Lemma maybe_take_spec k owned : maybe_take k owned = Some k \/ maybe_take k owned = None /\ lacks_memory.
Proof.
  unfold maybe_take. destruct owned; [by left|]. destruct (strdup_ok k) eqn:E; [by left|]. right. split; [done|]. right. eauto.
Qed.

(** What an append does to a table: its contents and the cells used. *)
Definition append_post (t : dicey_hashtable) (k : cstr) (v : option A) (ok : bool) (t' : dicey_hashtable) : Prop :=
  wf t' /\ ht_buckets_no t' = ht_buckets_no t /\ (ht_free_cur t' <= ht_free_cur t + 1)%nat /\
  contents t' = (if ok then <[k := v]> (contents t) else contents t).

Lemma append_at_spec t ch k owned v z :
  wf_with t ch -> (ht_free_cur t < ht_cap t)%nat -> last (ch (bucket_of t k)) = Some z -> contents t !! k = None ->
  ht_len t + 1 <= UINT32_MAX ->
  exists ok t', append_at t z k owned v = Ok (ok, t') /\ append_post t k v ok t' /\ (ok = false -> lacks_memory).
Proof.
  intros W Hf Hlast Hn Hlen. unfold append_at. rewrite bool_decide_true by done. cbn [oassert obind].
  destruct (maybe_take_spec k owned) as [->|[-> Hm]].
  - assert (z ∈ ch (bucket_of t k)) as Hzc by (by apply last_Some_elem_of).
    pose proof (wf_bound _ _ W _ _ (bucket_of_lt t k (wf_pos _ _ W)) Hzc) as Hz.
    assert (is_Some (ht_entries t !! z)) as [e He] by (apply lookup_lt_is_Some_2; rewrite (wf_size _ _ W); lia).
    rewrite list_lookup_insert_ne by lia. rewrite He. exists true, (appended t z e k v).
    destruct (wf_append t ch z e k v) as [Hw Hc]; try done. split; [|split; [split_and!; try done; cbn; lia|done]].
    unfold appended. rewrite u32_small; [done|]. pose proof (wf_len _ _ W). lia.
  - exists false, t. split; [done|]. split; [split_and!; try done; [by exists ch|lia]|done].
Qed.

Lemma hash_bucket_append_spec t ch k owned v z :
  wf_with t ch -> last (ch (bucket_of t k)) = Some z -> contents t !! k = None -> ht_len t + 1 <= UINT32_MAX ->
  exists ok t', hash_bucket_append t z k owned v = Ok (ok, t') /\ append_post t k v ok t' /\
    (ok = false -> lacks_memory \/ 1431655765 < Z.of_nat (ht_free_cur t)).
Proof.
  intros W Hlast Hn Hlen. assert (z ∈ ch (bucket_of t k)) as Hzc by (by apply last_Some_elem_of).
  pose proof (wf_bound _ _ W _ _ (bucket_of_lt t k (wf_pos _ _ W)) Hzc) as Hz. pose proof (wf_free _ _ W) as Hf.
  unfold hash_bucket_append. rewrite bool_decide_true by lia. cbn [oassert obind].
  destruct (decide (ht_cap t <= ht_free_cur t)%nat) as [Hge|Hlt].
  - rewrite bool_decide_true by done. destruct (hash_grow_spec t ch W) as [[-> Hbad]|(n & Hn0 & -> & Wg & Hcg)]; [lia| |]; cbn [obind].
    + exists false, t. split; [done|]. split; [split_and!; try done; [by exists ch|lia]|]. intros _. destruct Hbad; [left; by left|by right].
    + destruct (append_at_spec (grown t n) ch k owned v z) as (ok & t' & E & H1 & H2); try done; [cbn; lia|by rewrite Hcg|].
      exists ok, t'. split_and!; [done| |auto]. unfold append_post in *. by rewrite Hcg in H1.
  - rewrite bool_decide_false by done.
    destruct (append_at_spec t ch k owned v z) as (ok & t' & E & H1 & H2); try done; [lia|].
    exists ok, t'. split_and!; auto.
Qed.

(** ** Rehashing *)

(** The most entries for which [load_factor] does not overflow, the largest number of buckets that
    a table with so few entries is rehashed to, and the cells beyond which a table may not grow. *)
Definition MAX_LEN : Z := 42949672.
Definition MAX_BUCKETS : Z := 100663319.
Definition MAX_CELLS : Z := 1431655765.

Lemma wf_size_contents t : wf t -> ht_len t = Z.of_nat (size (contents t)).
Proof.
  intros [ch W]. rewrite (wf_len _ _ W). unfold contents. rewrite map_size_list_to_map by (by apply (wf_keys _ _ W)). done.
Qed.

Lemma load_factor_spec len b :
  0 <= len <= MAX_LEN -> load_factor len b = Ok (len * 100 / b).
Proof.
  intros H. unfold load_factor, MAX_LEN in *. rewrite u32_small by (unfold UINT32_MAX; lia).
  assert ((len <=? len * 100) = true) as -> by lia. done.
Qed.

Fixpoint primes_check (l : list Z) : bool :=
  match l with
  | [] => true
  | p :: l' => ((p <=? 0) || (57266229 <? p) || ((0 <? hd 0 l') && (hd 0 l' <=? MAX_BUCKETS))) && primes_check l'
  end.

Lemma next_prime pre l :
  primes = pre ++ l -> 0 < hd 0 l -> hd 0 l * 75 <= MAX_LEN * 100 -> 0 < hd 0 (tl l) <= MAX_BUCKETS.
Proof.
  intros E Hp Hl. assert (primes_check primes = true) as Hc by (vm_compute; done). rewrite E in Hc. clear E.
  unfold MAX_LEN in *. induction pre as [|p pre IH]; cbn [app primes_check] in Hc.
  - destruct l as [|p l]; [cbn in Hp; lia|]. cbn [hd tl primes_check] in *. lia.
  - apply IH. apply andb_true_iff in Hc. tauto.
Qed.

Lemma hash_new_spec pre l :
  primes = pre ++ l -> 0 < hd 0 l ->
  hash_new l 0 = None /\ lacks_memory \/
  exists t, hash_new l 0 = Some t /\ wf t /\ contents t = ∅ /\ ht_buckets_no t = l /\ ht_free_cur t = Z.to_nat (hd 0 l).
Proof.
  intros E Hp. unfold hash_new. destruct (Z.leb_spec (hd 0 l) 0); [lia|].
  destruct (alloc_ok (Z.to_nat (hd 0 l) + 0)) eqn:Ea; cbn [negb]; [|left; split; [done|]; left; eauto].
  right. eexists. split; [done|]. set (n := Z.to_nat (hd 0 l)).
  split_and!; [|unfold contents; cbn [ht_entries]; by rewrite pairs_empty|done|done].
  exists (fun b => [b]). constructor; cbn [ht_len ht_cap ht_buckets_no ht_free_cur ht_entries]; unfold nb, buckets; cbn [ht_buckets_no]; fold n.
  - by exists pre.
  - done.
  - apply length_replicate.
  - lia.
  - lia.
  - intros b Hb. constructor. unfold nxt. by rewrite lookup_replicate_2.
  - intros b _. apply NoDup_singleton.
  - intros b b' j _ _ ->%list_elem_of_singleton ->%list_elem_of_singleton. done.
  - intros b j Hb ->%list_elem_of_singleton. done.
  - intros i e k [-> _]%lookup_replicate. done.
  - rewrite pairs_empty. apply NoDup_nil_2.
  - by rewrite pairs_empty.
Qed.

(** What a set does: the table stays well formed, its contents change as a map does, and it fails
    only without memory or beyond the limit on cells. *)
Definition set_post (t : dicey_hashtable) (k : cstr) (v : option A) (out : set_outcome) : Prop :=
  let '(r, old, t') := out in
  wf t' /\ (length (ht_buckets_no t') <= length (ht_buckets_no t))%nat /\
  Z.of_nat (ht_free_cur t') <= Z.max (Z.of_nat (ht_free_cur t)) (MAX_BUCKETS + ht_len t) + 1 /\
  match r with
  | DICEY_HASH_SET_UPDATED => contents t !! k = Some old /\ contents t' = <[k := v]> (contents t)
  | DICEY_HASH_SET_ADDED => contents t !! k = None /\ old = None /\ contents t' = <[k := v]> (contents t)
  | DICEY_HASH_SET_FAILED => contents t !! k = None /\ old = None /\ contents t' = contents t /\
                             (lacks_memory \/ MAX_CELLS < Z.of_nat (ht_free_cur t))
  end.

========================================

-- Your task --
Could you reproduce every entry above exactly as written?

-- Response below --
Lemma maybe_take_spec k owned : maybe_take k owned = Some k \/ maybe_take k owned = None /\ lacks_memory.
Proof.
  unfold maybe_take. destruct owned; [by left|]. destruct (strdup_ok k) eqn:E; [by left|]. right. split; [done|]. right. eauto.
Qed.

(** What an append does to a table: its contents and the cells used. *)
Definition append_post (t : dicey_hashtable) (k : cstr) (v : option A) (ok : bool) (t' : dicey_hashtable) : Prop :=
  wf t' /\ ht_buckets_no t' = ht_buckets_no t /\ (ht_free_cur t' <= ht_free_cur t + 1)%nat /\
  contents t' = (if ok then <[k := v]> (contents t) else contents t).

Lemma append_at_spec t ch k owned v z :
  wf_with t ch -> (ht_free_cur t < ht_cap t)%nat -> last (ch (bucket_of t k)) = Some z -> contents t !! k = None ->
  ht_len t + 1 <= UINT32_MAX ->
  exists ok t', append_at t z k owned v = Ok (ok, t') /\ append_post t k v ok t' /\ (ok = false -> lacks_memory).
Proof.
  intros W Hf Hlast Hn Hlen. unfold append_at. rewrite bool_decide_true by done. cbn [oassert obind].
  destruct (maybe_take_spec k owned) as [->|[-> Hm]].
  - assert (z ∈ ch (bucket_of t k)) as Hzc by (by apply last_Some_elem_of).
    pose proof (wf_bound _ _ W _ _ (bucket_of_lt t k (wf_pos _ _ W)) Hzc) as Hz.
    assert (is_Some (ht_entries t !! z)) as [e He] by (apply lookup_lt_is_Some_2; rewrite (wf_size _ _ W); lia).
    rewrite list_lookup_insert_ne by lia. rewrite He. exists true, (appended t z e k v).
    destruct (wf_append t ch z e k v) as [Hw Hc]; try done. split; [|split; [split_and!; try done; cbn; lia|done]].
    unfold appended. rewrite u32_small; [done|]. pose proof (wf_len _ _ W). lia.
  - exists false, t. split; [done|]. split; [split_and!; try done; [by exists ch|lia]|done].
Qed.

Lemma hash_bucket_append_spec t ch k owned v z :
  wf_with t ch -> last (ch (bucket_of t k)) = Some z -> contents t !! k = None -> ht_len t + 1 <= UINT32_MAX ->
  exists ok t', hash_bucket_append t z k owned v = Ok (ok, t') /\ append_post t k v ok t' /\
    (ok = false -> lacks_memory \/ 1431655765 < Z.of_nat (ht_free_cur t)).
Proof.
  intros W Hlast Hn Hlen. assert (z ∈ ch (bucket_of t k)) as Hzc by (by apply last_Some_elem_of).
  pose proof (wf_bound _ _ W _ _ (bucket_of_lt t k (wf_pos _ _ W)) Hzc) as Hz. pose proof (wf_free _ _ W) as Hf.
  unfold hash_bucket_append. rewrite bool_decide_true by lia. cbn [oassert obind].
  destruct (decide (ht_cap t <= ht_free_cur t)%nat) as [Hge|Hlt].
  - rewrite bool_decide_true by done. destruct (hash_grow_spec t ch W) as [[-> Hbad]|(n & Hn0 & -> & Wg & Hcg)]; [lia| |]; cbn [obind].
    + exists false, t. split; [done|]. split; [split_and!; try done; [by exists ch|lia]|]. intros _. destruct Hbad; [left; by left|by right].
    + destruct (append_at_spec (grown t n) ch k owned v z) as (ok & t' & E & H1 & H2); try done; [cbn; lia|by rewrite Hcg|].
      exists ok, t'. split_and!; [done| |auto]. unfold append_post in *. by rewrite Hcg in H1.
  - rewrite bool_decide_false by done.
    destruct (append_at_spec t ch k owned v z) as (ok & t' & E & H1 & H2); try done; [lia|].
    exists ok, t'. split_and!; auto.
Qed.

(** ** Rehashing *)

(** The most entries for which [load_factor] does not overflow, the largest number of buckets that
    a table with so few entries is rehashed to, and the cells beyond which a table may not grow. *)
Definition MAX_LEN : Z := 42949672.
Definition MAX_BUCKETS : Z := 100663319.
Definition MAX_CELLS : Z := 1431655765.

Lemma wf_size_contents t : wf t -> ht_len t = Z.of_nat (size (contents t)).
Proof.
  intros [ch W]. rewrite (wf_len _ _ W). unfold contents. rewrite map_size_list_to_map by (by apply (wf_keys _ _ W)). done.
Qed.

Lemma load_factor_spec len b :
  0 <= len <= MAX_LEN -> load_factor len b = Ok (len * 100 / b).
Proof.
  intros H. unfold load_factor, MAX_LEN in *. rewrite u32_small by (unfold UINT32_MAX; lia).
  assert ((len <=? len * 100) = true) as -> by lia. done.
Qed.

Fixpoint primes_check (l : list Z) : bool :=
  match l with
  | [] => true
  | p :: l' => ((p <=? 0) || (57266229 <? p) || ((0 <? hd 0 l') && (hd 0 l' <=? MAX_BUCKETS))) && primes_check l'
  end.

Lemma next_prime pre l :
  primes = pre ++ l -> 0 < hd 0 l -> hd 0 l * 75 <= MAX_LEN * 100 -> 0 < hd 0 (tl l) <= MAX_BUCKETS.
Proof.
  intros E Hp Hl. assert (primes_check primes = true) as Hc by (vm_compute; done). rewrite E in Hc. clear E.
  unfold MAX_LEN in *. induction pre as [|p pre IH]; cbn [app primes_check] in Hc.
  - destruct l as [|p l]; [cbn in Hp; lia|]. cbn [hd tl primes_check] in *. lia.
  - apply IH. apply andb_true_iff in Hc. tauto.
Qed.

Lemma hash_new_spec pre l :
  primes = pre ++ l -> 0 < hd 0 l ->
  hash_new l 0 = None /\ lacks_memory \/
  exists t, hash_new l 0 = Some t /\ wf t /\ contents t = ∅ /\ ht_buckets_no t = l /\ ht_free_cur t = Z.to_nat (hd 0 l).
Proof.
  intros E Hp. unfold hash_new. destruct (Z.leb_spec (hd 0 l) 0); [lia|].
  destruct (alloc_ok (Z.to_nat (hd 0 l) + 0)) eqn:Ea; cbn [negb]; [|left; split; [done|]; left; eauto].
  right. eexists. split; [done|]. set (n := Z.to_nat (hd 0 l)).
  split_and!; [|unfold contents; cbn [ht_entries]; by rewrite pairs_empty|done|done].
  exists (fun b => [b]). constructor; cbn [ht_len ht_cap ht_buckets_no ht_free_cur ht_entries]; unfold nb, buckets; cbn [ht_buckets_no]; fold n.
  - by exists pre.
  - done.
  - apply length_replicate.
  - lia.
  - lia.
  - intros b Hb. constructor. unfold nxt. by rewrite lookup_replicate_2.
  - intros b _. apply NoDup_singleton.
  - intros b b' j _ _ ->%list_elem_of_singleton ->%list_elem_of_singleton. done.
  - intros b j Hb ->%list_elem_of_singleton. done.
  - intros i e k [-> _]%lookup_replicate. done.
  - rewrite pairs_empty. apply NoDup_nil_2.
  - by rewrite pairs_empty.
Qed.

(** What a set does: the table stays well formed, its contents change as a map does, and it fails
    only without memory or beyond the limit on cells. *)
Definition set_post (t : dicey_hashtable) (k : cstr) (v : option A) (out : set_outcome) : Prop :=
  let '(r, old, t') := out in
  wf t' /\ (length (ht_buckets_no t') <= length (ht_buckets_no t))%nat /\
  Z.of_nat (ht_free_cur t') <= Z.max (Z.of_nat (ht_free_cur t)) (MAX_BUCKETS + ht_len t) + 1 /\
  match r with
  | DICEY_HASH_SET_UPDATED => contents t !! k = Some old /\ contents t' = <[k := v]> (contents t)
  | DICEY_HASH_SET_ADDED => contents t !! k = None /\ old = None /\ contents t' = <[k := v]> (contents t)
  | DICEY_HASH_SET_FAILED => contents t !! k = None /\ old = None /\ contents t' = contents t /\
                             (lacks_memory \/ MAX_CELLS < Z.of_nat (ht_free_cur t))
  end.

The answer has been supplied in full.